=== Section Start ===

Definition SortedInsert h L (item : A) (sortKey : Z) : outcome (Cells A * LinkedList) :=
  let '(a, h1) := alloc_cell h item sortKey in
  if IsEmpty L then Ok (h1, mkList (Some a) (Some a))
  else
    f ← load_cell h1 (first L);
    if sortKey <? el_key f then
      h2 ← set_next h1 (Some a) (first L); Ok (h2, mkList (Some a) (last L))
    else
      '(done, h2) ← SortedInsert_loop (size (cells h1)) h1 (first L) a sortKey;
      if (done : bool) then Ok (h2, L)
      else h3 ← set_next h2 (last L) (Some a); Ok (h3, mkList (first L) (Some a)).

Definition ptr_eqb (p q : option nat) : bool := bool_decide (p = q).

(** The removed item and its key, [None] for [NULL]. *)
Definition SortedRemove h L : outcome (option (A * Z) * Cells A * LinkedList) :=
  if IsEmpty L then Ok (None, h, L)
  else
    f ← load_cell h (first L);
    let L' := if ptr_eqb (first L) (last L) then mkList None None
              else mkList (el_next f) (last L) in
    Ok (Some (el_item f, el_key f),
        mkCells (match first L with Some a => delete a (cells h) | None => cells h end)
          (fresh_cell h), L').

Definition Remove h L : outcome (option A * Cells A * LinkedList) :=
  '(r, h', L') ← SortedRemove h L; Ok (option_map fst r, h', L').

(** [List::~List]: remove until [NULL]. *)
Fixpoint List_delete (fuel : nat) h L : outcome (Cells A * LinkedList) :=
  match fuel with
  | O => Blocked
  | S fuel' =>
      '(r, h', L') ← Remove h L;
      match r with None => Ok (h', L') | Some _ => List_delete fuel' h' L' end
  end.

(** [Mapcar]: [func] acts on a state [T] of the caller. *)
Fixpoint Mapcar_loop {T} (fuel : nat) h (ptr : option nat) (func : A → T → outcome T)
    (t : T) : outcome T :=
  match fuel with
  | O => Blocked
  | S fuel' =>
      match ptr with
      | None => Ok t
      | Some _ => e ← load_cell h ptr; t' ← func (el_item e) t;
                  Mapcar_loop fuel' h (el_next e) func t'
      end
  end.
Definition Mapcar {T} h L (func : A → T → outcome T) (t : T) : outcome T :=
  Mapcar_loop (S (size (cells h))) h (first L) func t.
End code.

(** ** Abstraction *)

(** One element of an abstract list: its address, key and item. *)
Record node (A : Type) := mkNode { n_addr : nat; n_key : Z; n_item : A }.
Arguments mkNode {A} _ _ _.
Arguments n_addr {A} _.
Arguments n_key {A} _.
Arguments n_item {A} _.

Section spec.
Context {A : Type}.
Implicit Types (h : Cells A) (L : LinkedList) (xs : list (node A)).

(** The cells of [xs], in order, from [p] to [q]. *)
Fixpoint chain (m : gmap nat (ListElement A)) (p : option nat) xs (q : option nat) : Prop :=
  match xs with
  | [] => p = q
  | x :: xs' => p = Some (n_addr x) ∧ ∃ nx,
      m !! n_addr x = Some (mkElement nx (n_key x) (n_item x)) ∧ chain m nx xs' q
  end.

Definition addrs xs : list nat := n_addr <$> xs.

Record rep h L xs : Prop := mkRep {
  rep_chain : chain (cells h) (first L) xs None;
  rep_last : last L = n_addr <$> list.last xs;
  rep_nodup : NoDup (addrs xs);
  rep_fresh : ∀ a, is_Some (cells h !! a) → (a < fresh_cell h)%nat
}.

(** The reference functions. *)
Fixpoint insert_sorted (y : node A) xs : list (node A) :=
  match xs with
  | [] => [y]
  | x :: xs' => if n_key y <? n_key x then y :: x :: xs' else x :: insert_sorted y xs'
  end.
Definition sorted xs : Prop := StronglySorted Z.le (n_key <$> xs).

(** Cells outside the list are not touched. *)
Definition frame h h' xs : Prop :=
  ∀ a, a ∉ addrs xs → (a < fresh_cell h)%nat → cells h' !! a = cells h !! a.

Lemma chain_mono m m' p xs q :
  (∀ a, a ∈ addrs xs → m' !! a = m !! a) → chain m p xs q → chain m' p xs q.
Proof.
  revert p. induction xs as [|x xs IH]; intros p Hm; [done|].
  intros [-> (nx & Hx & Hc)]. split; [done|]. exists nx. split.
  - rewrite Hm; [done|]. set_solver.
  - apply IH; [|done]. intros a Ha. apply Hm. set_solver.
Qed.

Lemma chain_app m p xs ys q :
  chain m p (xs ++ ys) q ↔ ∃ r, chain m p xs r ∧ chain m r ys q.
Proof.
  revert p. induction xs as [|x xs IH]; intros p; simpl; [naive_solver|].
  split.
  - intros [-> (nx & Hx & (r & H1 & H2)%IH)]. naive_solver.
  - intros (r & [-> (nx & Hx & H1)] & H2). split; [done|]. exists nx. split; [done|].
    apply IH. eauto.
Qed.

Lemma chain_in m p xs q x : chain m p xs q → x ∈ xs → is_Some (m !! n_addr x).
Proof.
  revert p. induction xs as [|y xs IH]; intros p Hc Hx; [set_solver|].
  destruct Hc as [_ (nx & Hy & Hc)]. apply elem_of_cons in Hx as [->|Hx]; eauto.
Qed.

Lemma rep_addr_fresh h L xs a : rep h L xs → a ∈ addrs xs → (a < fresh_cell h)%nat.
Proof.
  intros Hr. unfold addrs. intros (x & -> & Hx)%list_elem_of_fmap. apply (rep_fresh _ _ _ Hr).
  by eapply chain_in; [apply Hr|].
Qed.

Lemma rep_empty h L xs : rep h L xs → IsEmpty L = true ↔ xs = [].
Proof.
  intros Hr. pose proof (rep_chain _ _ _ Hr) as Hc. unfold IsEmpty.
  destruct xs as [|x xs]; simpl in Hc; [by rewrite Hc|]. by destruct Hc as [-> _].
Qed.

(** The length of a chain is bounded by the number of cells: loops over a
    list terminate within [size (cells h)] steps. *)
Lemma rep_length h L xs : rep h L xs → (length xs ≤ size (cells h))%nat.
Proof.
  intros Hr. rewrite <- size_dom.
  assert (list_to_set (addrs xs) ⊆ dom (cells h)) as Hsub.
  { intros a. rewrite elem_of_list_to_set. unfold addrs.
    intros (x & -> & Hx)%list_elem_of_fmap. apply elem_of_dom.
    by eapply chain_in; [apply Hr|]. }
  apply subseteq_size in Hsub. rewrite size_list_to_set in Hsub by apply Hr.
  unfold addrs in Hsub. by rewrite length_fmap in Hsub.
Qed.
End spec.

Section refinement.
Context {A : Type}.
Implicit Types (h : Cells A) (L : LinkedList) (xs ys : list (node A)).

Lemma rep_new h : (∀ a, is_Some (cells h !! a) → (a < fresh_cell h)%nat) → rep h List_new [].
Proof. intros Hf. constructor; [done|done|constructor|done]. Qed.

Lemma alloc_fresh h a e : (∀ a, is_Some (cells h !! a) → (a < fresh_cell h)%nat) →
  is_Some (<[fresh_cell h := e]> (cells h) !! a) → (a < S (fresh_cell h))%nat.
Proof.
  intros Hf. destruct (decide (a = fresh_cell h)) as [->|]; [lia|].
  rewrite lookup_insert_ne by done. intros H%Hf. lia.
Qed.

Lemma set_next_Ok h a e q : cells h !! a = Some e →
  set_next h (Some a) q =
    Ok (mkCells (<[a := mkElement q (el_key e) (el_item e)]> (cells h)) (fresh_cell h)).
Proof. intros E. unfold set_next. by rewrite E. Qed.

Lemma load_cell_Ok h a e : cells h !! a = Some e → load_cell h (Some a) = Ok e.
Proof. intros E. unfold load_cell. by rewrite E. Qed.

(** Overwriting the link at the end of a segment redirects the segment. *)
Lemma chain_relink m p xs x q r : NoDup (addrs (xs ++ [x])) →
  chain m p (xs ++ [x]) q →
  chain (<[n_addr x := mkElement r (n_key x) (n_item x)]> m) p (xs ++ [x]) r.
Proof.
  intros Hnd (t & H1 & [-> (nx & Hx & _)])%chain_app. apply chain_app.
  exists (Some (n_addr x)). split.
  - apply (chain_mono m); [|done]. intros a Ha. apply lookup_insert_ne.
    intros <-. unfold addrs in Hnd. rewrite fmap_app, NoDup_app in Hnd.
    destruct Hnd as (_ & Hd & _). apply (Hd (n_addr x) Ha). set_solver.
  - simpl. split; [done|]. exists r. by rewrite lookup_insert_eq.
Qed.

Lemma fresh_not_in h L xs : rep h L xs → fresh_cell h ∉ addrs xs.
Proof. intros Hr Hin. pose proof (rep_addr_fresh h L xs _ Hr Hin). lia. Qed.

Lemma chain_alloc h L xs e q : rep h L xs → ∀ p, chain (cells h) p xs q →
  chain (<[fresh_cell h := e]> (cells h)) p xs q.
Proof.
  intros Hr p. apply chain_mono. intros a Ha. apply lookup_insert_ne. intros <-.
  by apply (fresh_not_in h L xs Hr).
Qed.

=== Section End ===
=== Section Start ===

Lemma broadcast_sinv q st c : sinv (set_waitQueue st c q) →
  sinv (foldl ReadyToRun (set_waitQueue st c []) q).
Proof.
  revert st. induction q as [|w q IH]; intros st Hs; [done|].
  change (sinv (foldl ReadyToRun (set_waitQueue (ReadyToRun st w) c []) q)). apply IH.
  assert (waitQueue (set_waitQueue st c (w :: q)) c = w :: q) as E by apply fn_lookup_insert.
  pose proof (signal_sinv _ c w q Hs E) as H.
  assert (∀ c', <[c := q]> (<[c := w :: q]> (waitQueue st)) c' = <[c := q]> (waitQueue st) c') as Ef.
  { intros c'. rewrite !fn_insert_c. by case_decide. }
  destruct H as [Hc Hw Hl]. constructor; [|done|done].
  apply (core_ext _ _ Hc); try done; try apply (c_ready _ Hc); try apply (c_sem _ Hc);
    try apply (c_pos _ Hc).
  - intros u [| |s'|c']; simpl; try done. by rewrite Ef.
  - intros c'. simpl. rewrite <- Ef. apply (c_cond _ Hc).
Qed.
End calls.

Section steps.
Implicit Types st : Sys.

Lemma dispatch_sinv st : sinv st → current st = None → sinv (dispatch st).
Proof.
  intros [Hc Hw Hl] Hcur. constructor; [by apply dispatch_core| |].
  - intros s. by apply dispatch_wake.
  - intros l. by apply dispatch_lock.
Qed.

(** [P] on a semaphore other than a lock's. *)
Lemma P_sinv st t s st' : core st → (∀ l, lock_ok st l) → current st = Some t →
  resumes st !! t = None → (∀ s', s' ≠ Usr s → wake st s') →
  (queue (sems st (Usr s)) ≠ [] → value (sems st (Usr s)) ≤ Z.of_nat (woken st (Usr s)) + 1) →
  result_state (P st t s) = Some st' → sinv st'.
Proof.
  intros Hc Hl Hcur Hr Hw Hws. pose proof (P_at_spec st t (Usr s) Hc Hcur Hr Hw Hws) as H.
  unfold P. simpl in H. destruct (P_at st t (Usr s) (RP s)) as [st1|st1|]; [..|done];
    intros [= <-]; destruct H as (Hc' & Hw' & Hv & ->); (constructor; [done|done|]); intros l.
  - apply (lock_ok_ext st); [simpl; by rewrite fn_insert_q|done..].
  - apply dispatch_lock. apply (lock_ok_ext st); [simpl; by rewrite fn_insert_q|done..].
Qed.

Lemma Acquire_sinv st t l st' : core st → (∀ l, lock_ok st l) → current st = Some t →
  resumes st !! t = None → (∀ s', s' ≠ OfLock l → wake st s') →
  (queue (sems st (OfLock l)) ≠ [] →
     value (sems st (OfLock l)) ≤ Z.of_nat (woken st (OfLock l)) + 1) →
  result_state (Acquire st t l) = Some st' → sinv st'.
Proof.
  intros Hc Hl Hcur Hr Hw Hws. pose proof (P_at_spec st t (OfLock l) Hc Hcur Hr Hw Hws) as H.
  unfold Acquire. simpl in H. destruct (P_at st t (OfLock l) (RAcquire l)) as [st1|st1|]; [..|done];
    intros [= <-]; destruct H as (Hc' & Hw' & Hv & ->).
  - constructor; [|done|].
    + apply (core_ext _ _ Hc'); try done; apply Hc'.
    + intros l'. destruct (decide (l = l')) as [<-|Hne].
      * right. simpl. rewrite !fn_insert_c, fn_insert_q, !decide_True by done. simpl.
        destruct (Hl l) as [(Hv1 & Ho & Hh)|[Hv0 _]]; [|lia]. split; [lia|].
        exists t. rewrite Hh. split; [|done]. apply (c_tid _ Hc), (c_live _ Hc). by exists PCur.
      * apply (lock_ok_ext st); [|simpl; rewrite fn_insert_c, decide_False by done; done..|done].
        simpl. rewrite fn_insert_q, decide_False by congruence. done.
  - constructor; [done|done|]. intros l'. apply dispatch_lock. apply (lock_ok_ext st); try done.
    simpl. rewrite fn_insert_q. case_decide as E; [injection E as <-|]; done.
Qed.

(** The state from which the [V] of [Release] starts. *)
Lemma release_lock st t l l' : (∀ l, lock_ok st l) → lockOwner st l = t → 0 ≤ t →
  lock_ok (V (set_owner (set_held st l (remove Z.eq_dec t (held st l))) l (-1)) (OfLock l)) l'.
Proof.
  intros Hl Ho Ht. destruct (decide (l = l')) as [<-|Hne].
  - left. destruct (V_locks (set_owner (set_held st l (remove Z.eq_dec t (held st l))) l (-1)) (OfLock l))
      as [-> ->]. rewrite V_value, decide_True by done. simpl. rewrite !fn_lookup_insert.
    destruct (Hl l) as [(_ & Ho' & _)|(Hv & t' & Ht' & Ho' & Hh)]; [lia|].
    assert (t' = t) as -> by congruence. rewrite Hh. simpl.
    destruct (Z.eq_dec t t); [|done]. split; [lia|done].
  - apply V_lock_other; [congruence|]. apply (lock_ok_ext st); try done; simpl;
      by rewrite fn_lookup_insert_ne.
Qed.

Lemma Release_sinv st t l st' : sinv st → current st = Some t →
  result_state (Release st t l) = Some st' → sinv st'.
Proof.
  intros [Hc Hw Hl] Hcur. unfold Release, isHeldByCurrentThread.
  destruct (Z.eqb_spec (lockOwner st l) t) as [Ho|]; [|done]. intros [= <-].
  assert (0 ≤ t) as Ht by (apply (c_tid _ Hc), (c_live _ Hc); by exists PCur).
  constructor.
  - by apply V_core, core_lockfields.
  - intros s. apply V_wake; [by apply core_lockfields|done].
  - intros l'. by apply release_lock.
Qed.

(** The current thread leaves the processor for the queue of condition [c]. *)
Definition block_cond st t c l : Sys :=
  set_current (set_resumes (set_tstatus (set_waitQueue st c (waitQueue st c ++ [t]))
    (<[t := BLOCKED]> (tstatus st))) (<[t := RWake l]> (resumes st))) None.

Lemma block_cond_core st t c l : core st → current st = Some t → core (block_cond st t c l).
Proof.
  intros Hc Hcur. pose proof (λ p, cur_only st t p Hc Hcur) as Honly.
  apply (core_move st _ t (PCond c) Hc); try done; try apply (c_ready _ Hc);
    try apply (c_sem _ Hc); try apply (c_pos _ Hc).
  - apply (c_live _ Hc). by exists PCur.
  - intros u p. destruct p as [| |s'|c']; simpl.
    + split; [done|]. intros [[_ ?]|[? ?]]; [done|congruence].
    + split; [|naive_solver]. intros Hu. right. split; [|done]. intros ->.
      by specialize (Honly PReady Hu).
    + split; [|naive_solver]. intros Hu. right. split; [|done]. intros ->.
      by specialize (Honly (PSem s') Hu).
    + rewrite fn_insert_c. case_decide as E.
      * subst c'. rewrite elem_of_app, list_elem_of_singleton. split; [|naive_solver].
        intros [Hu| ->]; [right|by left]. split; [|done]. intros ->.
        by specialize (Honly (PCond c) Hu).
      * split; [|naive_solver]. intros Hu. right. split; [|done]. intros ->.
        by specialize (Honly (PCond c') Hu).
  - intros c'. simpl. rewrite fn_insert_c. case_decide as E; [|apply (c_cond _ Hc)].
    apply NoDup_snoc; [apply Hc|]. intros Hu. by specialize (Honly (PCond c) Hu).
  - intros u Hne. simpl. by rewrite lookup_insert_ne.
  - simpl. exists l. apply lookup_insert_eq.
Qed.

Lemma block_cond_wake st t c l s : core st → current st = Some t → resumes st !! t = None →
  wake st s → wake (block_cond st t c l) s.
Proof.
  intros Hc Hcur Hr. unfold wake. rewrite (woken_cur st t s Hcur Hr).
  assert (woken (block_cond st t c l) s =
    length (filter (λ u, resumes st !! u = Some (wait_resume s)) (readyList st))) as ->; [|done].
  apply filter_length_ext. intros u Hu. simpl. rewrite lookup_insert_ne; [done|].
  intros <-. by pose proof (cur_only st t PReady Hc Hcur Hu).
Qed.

=== Section End ===

Exercise brief: Write down exactly the span of lines above from the one containing "h2 ← set_next" to the one containing "(fresh_cell h), L').", both ends included.

Task result:
      h2 ← set_next h1 (Some a) (first L); Ok (h2, mkList (Some a) (last L))
    else
      '(done, h2) ← SortedInsert_loop (size (cells h1)) h1 (first L) a sortKey;
      if (done : bool) then Ok (h2, L)
      else h3 ← set_next h2 (last L) (Some a); Ok (h3, mkList (first L) (Some a)).

Definition ptr_eqb (p q : option nat) : bool := bool_decide (p = q).

(** The removed item and its key, [None] for [NULL]. *)
Definition SortedRemove h L : outcome (option (A * Z) * Cells A * LinkedList) :=
  if IsEmpty L then Ok (None, h, L)
  else
    f ← load_cell h (first L);
    let L' := if ptr_eqb (first L) (last L) then mkList None None
              else mkList (el_next f) (last L) in
    Ok (Some (el_item f, el_key f),
        mkCells (match first L with Some a => delete a (cells h) | None => cells h end)
          (fresh_cell h), L').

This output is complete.